_What needs to be done_
Please repeat, unchanged, the lines at the top of the listing below, ending with the one that has "Definition has_admin (organization".

◆ ◆ ◆ ◆ ◆

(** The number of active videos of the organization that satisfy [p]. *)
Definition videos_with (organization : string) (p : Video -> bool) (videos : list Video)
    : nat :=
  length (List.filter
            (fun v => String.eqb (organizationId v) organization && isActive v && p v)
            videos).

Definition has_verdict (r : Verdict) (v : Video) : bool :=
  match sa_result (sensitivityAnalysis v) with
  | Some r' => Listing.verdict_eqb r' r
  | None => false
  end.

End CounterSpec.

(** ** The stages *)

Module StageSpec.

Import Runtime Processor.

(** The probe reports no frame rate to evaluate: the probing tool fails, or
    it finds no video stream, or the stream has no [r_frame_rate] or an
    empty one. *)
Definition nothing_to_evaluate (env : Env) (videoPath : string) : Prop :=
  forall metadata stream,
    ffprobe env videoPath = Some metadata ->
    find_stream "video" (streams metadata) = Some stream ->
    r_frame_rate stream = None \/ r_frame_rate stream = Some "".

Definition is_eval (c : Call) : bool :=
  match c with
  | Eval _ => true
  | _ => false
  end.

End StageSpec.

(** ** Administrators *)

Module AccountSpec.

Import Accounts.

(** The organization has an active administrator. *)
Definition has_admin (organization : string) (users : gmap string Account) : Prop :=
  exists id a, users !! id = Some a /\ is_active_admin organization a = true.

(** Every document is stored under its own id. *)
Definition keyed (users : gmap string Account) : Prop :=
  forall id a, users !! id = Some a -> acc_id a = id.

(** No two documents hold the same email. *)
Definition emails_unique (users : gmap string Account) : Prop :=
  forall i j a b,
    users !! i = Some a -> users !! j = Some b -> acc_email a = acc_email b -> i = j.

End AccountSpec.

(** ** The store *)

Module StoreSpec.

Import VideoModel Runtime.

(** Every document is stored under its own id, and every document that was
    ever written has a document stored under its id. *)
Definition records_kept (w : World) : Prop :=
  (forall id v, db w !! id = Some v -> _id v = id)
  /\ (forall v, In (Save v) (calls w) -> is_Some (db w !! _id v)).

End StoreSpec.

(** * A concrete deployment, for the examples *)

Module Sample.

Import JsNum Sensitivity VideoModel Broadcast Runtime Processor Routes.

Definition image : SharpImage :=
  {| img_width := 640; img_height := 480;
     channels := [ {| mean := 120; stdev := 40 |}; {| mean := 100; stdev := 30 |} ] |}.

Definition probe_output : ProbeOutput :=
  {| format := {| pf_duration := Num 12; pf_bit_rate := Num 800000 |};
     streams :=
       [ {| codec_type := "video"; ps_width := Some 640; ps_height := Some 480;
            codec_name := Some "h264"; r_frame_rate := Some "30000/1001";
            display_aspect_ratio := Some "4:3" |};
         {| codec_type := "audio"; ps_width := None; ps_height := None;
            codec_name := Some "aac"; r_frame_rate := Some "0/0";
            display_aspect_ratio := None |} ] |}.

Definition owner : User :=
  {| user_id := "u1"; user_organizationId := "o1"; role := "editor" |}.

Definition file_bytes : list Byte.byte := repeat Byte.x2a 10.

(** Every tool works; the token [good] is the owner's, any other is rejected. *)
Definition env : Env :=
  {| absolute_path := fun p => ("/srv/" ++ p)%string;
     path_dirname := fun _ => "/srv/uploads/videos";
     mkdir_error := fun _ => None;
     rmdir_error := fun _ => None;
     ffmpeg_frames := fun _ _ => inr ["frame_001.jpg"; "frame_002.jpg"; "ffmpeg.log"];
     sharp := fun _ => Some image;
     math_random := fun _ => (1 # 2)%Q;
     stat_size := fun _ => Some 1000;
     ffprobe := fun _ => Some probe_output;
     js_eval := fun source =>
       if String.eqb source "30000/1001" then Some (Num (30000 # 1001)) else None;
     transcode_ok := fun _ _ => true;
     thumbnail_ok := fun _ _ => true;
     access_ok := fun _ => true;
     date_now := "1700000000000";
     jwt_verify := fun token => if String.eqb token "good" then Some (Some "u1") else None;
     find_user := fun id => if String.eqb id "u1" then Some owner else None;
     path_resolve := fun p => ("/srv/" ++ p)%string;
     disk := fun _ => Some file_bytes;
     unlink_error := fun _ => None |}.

◆ ◆ ◆ ◆ ◆

_Answer to the exercise_
(** The number of active videos of the organization that satisfy [p]. *)
Definition videos_with (organization : string) (p : Video -> bool) (videos : list Video)
    : nat :=
  length (List.filter
            (fun v => String.eqb (organizationId v) organization && isActive v && p v)
            videos).

Definition has_verdict (r : Verdict) (v : Video) : bool :=
  match sa_result (sensitivityAnalysis v) with
  | Some r' => Listing.verdict_eqb r' r
  | None => false
  end.

End CounterSpec.

(** ** The stages *)

Module StageSpec.

Import Runtime Processor.

(** The probe reports no frame rate to evaluate: the probing tool fails, or
    it finds no video stream, or the stream has no [r_frame_rate] or an
    empty one. *)
Definition nothing_to_evaluate (env : Env) (videoPath : string) : Prop :=
  forall metadata stream,
    ffprobe env videoPath = Some metadata ->
    find_stream "video" (streams metadata) = Some stream ->
    r_frame_rate stream = None \/ r_frame_rate stream = Some "".

Definition is_eval (c : Call) : bool :=
  match c with
  | Eval _ => true
  | _ => false
  end.

End StageSpec.

(** ** Administrators *)

Module AccountSpec.

Import Accounts.

(** The organization has an active administrator. *)
Definition has_admin (organization : string) (users : gmap string Account) : Prop :=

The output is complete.